Chances are, you can often start with a simple architecture and evolve from there. You can deploy a monolith to a container runner before you jump on to Kubernetes, you can probably at the beginning do well with a simple queue service before you configure a Kafka cluster.

Keeping your cloud architecture simple will not only keep your cloud bills low, it will also enable your team to move forward faster. Fewer and simpler components to maintain will make you benefit from being small and innovate swiftly.

4. Not defining security and access privileges properly

Security is not a problem, until it is a big problem. It is easy to overlook definition of privileges or using one account with wide privileges for one or many cloud solutions. Unfortunately, privileges is a topic that can be relatively difficult and effort intensive to be fixed later. If you want to adjust resource privileges later, it is very challenging to do this without causing disruptions to running systems, often with obscure error messages that make debugging extremely difficult. Also, same as with over-provisioning, you will not hear anyone complaining that their account has too many privileges assigned.

Proper Access Management is something you want to do right from the beginning, it will pay off. Here is my check-list on the topic:

  • Create one account per context of the solution (Azure: Service Principal, AWS: IAM account)
  • Start with zero privileges, then add what is needed and nothing more
  • Keep accounts documented in a central place (Confluence, Notion, etc.)
  • Create access groups per solution (e.g. Solution-Developers, Solution-Admins, etc.)
  • Access on resources is given only with groups, not individual accounts (otherwise too difficult to manage when people leave)
  • Review the accounts and their privileges every couple of months. Ideally automate this through policies

5. Not using Infrastructure as Code (IaC)

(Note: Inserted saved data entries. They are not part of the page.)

(* ===== verification/Whep.v ===== *)
(** * Subscribers ([src/internal/egress/whep.go])

    A [*Session] is an address in [store].  A subscription runs in its handler's
    goroutine: it reserves a place, builds a connection outside the lock, commits
    under it and gives the reservation back; [phases] says how far each one is.
    [CloseIngest], [Teardown] and [Close] take sessions out of the table under the
    lock and close the connections after it: those still to be closed are in
    [closing].  Critical sections interleave in any order ([step]).

    Connections, their answers and resource identifiers come from outside.  A
    resource identifier is 128 random bits: [step] takes it to be unused. *)

From S2P Require Import Prelude.
From S2P Require Import Config.
From S2P Require Import Peer.
From S2P Require Import DynamicDelay.
From S2P Require Import Relay.

Module Whep.

Inductive error :=
  | ErrCapacity | ErrUnknownKey | ErrWrongRole | ErrNotReceiving | ErrOffline | ErrBadOffer | ErrNoSession
  | ErrNegotiate (e : Peer.error).

Record Session := mkSession { IngestID : string; Resource : string; peer : option nat }.

Record Server := mkServer {
  store : gmap nat Session;
  sessions : gmap string nat;
  pending : gmap nat bool;
  closed : bool;
  open : gset nat                (* the connections not yet closed *)
}.

#[export] Instance eta_server : Eta Server := fun s =>
  mkServer (store s) (sessions s) (pending s) (closed s) (open s).

Definition maxSubscribers : nat := 64.
Definition maxSubscribersPerIngest : nat := 8.

Definition NewServer : Server := mkServer ∅ ∅ ∅ false ∅.

(** [Playback]: the relay's clock with the camera's policy. *)
Definition Playback (cfg : Config.Cfg) (p : Relay.PlaybackState) (ingestID : string)
  : Relay.PlaybackState * DynamicDelay.Options * Z :=
  (p, Config.DelayOptions cfg ingestID, Config.EffectiveDelay cfg ingestID).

This one is very easy to be overlooked, right? You need a resource, jump to the cloud provider web site, a couple of clicks, and here you are, you have the resource up and running. Then you need one more, later another one, and soon enough you have a solution with 10+ resources in place. But, what happens when for example:

  • You need to create an identical infrastructure for another environment
  • Your company wants to get a certain certification and as per the certification requirements you need to have a disaster recovery solution in place
  • You want to expand to the a market on the other side of the world and you need to place resources closer to your market, or in the specific country because of their laws
  • Your solution needs to scale and you need to provision more resources

These are only some of the situation which will require you to re-provision the same resources/architecture somewhere else and in such a scenario, you will need to recreate all of the resources manually. This will not only be slow, but also very error prone, especially if long time has passed since you originally created your infrastructure and your documentation is outdated.

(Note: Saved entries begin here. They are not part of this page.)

(** An action that leaves the tables alone. *)
Ltac quiet := apply effect_quiet; auto; repeat (apply Forall_cons_2 || apply Forall_nil_2); cbn; eauto.

Lemma exec_effect s a e s' next :
  ok s -> act_ok s a -> (forall k, tok a = Some k -> due s k) ->
  (forall ing p, a = Install ing p ->
     store s !! fresh e = None /\ forall r x, store s !! r = Some x -> Resource x <> minted e) ->
  exec s a e = Some (s', next) -> effect s a s' next.
Proof.
  intros H Ha Hk Hf E. destruct a as [ing|ing|ing k|ing r|ing r|ing|ing p|ing r|ing r|ing r|ing r|ing|k|r|r|r]; cbn in E, Ha.
  - destruct (closed s || bool_decide (ing ∈ pending s)) eqn:Ec; injection E as <- <-; [quiet|].
    apply orb_false_iff in Ec as [_ Ec%bool_decide_eq_false].
    eapply effect_pending; unfold toks; cbn; try done; try reflexivity; auto.
    + apply NoDup_singleton.
    + intros k ->%list_elem_of_singleton. by right.
    + intros r. by rewrite list_elem_of_singleton.
    + intros i. set_solver.
  - unfold clearPrevious in E. destruct (byIngest s !! ing) as [k|] eqn:Eb; [|injection E as <- <-; quiet].
    destruct (o_byIngest s H _ _ Eb) as (r & x & Hs & Hx & _). rewrite Hs in E.
    destruct (negb _ && _); injection E as <- <-; quiet.
  - destruct (sessions s !! k) as [r|] eqn:Es; injection E as <- <-; (apply effect_quiet; auto; constructor; [|done]).
    + destruct (o_sessions s H _ _ Es) as (x & Hx & <- & _). cbn. eauto.
    + destruct Ha as [?|Hb]; [done|]. destruct (o_byIngest s H _ _ Hb) as (r & x & Hs & _). congruence.
  - eapply effect_stop; eauto; try done. intros y Hy Eo. constructor; [|done]. destruct Ha as (x & Hx & [Hb|Hb]); cbn; [eauto|].
    exfalso. assert (y = x) as -> by congruence. eapply (ok_unowned s r x ing); eauto. by rewrite Eo.
  - destruct Ha as [[x Hx] Hb]. rewrite Hx in E. injection E as <- <-. quiet.
  - destruct (built e) as [?|p]; injection E as <- <-; quiet.
  - destruct (closed s); injection E as <- <-; [quiet|]. destruct (Hf _ _ eq_refl).
    apply effect_install; auto.
  - destruct (Peer.Answer _); injection E as <- <-; quiet.
  - eapply effect_stop; eauto; done.
  - destruct Ha as [x Hx]. rewrite Hx in E. injection E as <- <-. quiet.
  - destruct Ha as [x Hx]. rewrite Hx in E. destruct (currentLocked s r); injection E as <- <-; quiet.
  - injection E as <- <-. eapply effect_pending; unfold toks; cbn; try done; try reflexivity; auto.
    + apply NoDup_nil_2.
    + intros k ?%elem_of_nil. done.
    + intros r. apply not_elem_of_nil.
    + intros i. set_solver.
  - injection E as <- <-. unfold Teardown. destruct (sessions s !! k) as [r|] eqn:Es; quiet;
      destruct (o_sessions s H _ _ Es) as (x & Hx & _); eauto.
  - eapply effect_stop; eauto; done.
  - destruct Ha as [x Hx]. rewrite Hx in E. injection E as <- <-. quiet.
  - apply effect_cleanup; auto.
Qed.

(** ** The invariant of every run *)
Definition held (w : world) (k : string + nat) : Prop := exists t acts, threads w !! t = Some acts /\ k ∈ toks acts.

Record inv (w : world) : Prop := {
  i_ok : ok (srv w);
  i_act : forall t acts a, threads w !! t = Some acts -> a ∈ acts -> act_ok (srv w) a;
  i_nodup : forall t acts, threads w !! t = Some acts -> NoDup (toks acts);
  i_disj : forall t t' acts acts' k, threads w !! t = Some acts -> threads w !! t' = Some acts' ->
    k ∈ toks acts -> k ∈ toks acts' -> t = t';
  i_due : forall k, due (srv w) k <-> held w k;
  i_head : forall t acts, threads w !! t = Some acts -> forallb (negb ∘ isCleanup) (tail acts) = true
}.

Lemma toks_app l k : toks (l ++ k) = toks l ++ toks k.
Proof. apply omap_app. Qed.

Lemma toks_cons a l : toks (a :: l) = option_list (tok a) ++ toks l.
Proof. unfold toks. cbn. by destruct (tok a). Qed.

Lemma elem_of_option_list (o : option (string + nat)) k : k ∈ option_list o <-> o = Some k.
Proof. destruct o; cbn; rewrite ?elem_of_cons, ?elem_of_nil; naive_solver. Qed.

(** A goroutine takes its first action. *)
Section exec_one.
  Context (w : world) (t : nat) (a : action) (rest : list action) (s' : Server) (next : list action).
  Context (Hinv : inv w) (Ht : threads w !! t = Some (a :: rest)) (He : effect (srv w) a s' next).

Let w' : world := (w <| srv := s' |>) <| threads := <[t := next ++ rest]> (threads w) |>.

Lemma exec_new k : k ∈ toks next -> tok a = Some k \/ ~ held w k.
Proof. intros Hk. rewrite <-(i_due w Hinv). by apply (e_toks _ _ _ _ He). Qed.

(** What other goroutines hold is not held by this one. *)
Lemma exec_mine k : tok a = Some k ->
  ~ (k ∈ toks rest) /\ forall t' acts, threads w !! t' = Some acts -> k ∈ toks acts -> t' = t.
Proof.
  intros Hk. split.
  - pose proof (i_nodup w Hinv t _ Ht) as Hn. rewrite toks_cons, Hk in Hn. cbn in Hn. by apply NoDup_cons in Hn as [? _].
  - intros t' acts Hacts Hin. apply (i_disj w Hinv t' t acts (a :: rest) k Hacts Ht Hin). rewrite toks_cons, Hk. by left.
Qed.

Lemma exec_rest k : k ∈ toks rest -> held w k.
Proof. intros Hk. exists t, (a :: rest). split; [done|]. rewrite toks_cons, elem_of_app. by right. Qed.

Lemma exec_threads t' acts : threads w' !! t' = Some acts ->
  t' = t /\ acts = next ++ rest \/ t' <> t /\ threads w !! t' = Some acts.
Proof.
  cbn. destruct (decide (t = t')) as [<-|Hne]; [rewrite lookup_insert_eq; intros [= <-]|rewrite lookup_insert_ne by done]; auto.
Qed.

Lemma exec_act t' acts b : threads w' !! t' = Some acts -> b ∈ acts -> act_ok s' b.
Proof.
  destruct He as [E1 E2 E3 E4 E5 E6 E7 E8]. intros [[-> ->]|[Hne Hacts]]%exec_threads Hb.
  - apply elem_of_app in Hb as [Hb|Hb]; [rewrite Forall_forall in E2; auto|]. apply (act_ok_mono (srv w)); [|done|].
    + apply (i_act w Hinv t (a :: rest)); [done|]. by right.
    + intros ing Hing. apply E4. intros Hk. destruct (exec_mine _ Hk) as [Hno _]. apply Hno, elem_of_toks. eauto.
  - apply (act_ok_mono (srv w)); [by eapply (i_act w Hinv)|done|]. intros ing Hing. apply E4. intros Hk.
    destruct (exec_mine _ Hk) as [_ Ho]. apply Hne, (Ho t' acts); [done|]. apply elem_of_toks. eauto.
Qed.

This nightmare scenario can easily be alleviated or completely avoided if you use IaC. By using an Infrastructure as Code provider such as Terraform, Pulumi, etc., we do not only create resources automatically, but also have a living documentation of our cloud infrastructure. With such a solution in place, you can evolve or recreate completely your cloud infrastructure in another data center with minimal effort and complexity.

Final thoughts

Creating a well structured cloud infrastructure is not an easy task. Especially, if you are just starting with your solution and speed is your ultimate requirement. It is OK to hack your way at the beginning and create a solution fast. It is also very important, when you know that the current solution is stable and this is what you need, to go back and do your homework, establish those standards. Most of these common problems can be relatively easily fixed when the solution is small. Ignoring these mistakes will cost you time and money later on, so the earlier you fix them, the better.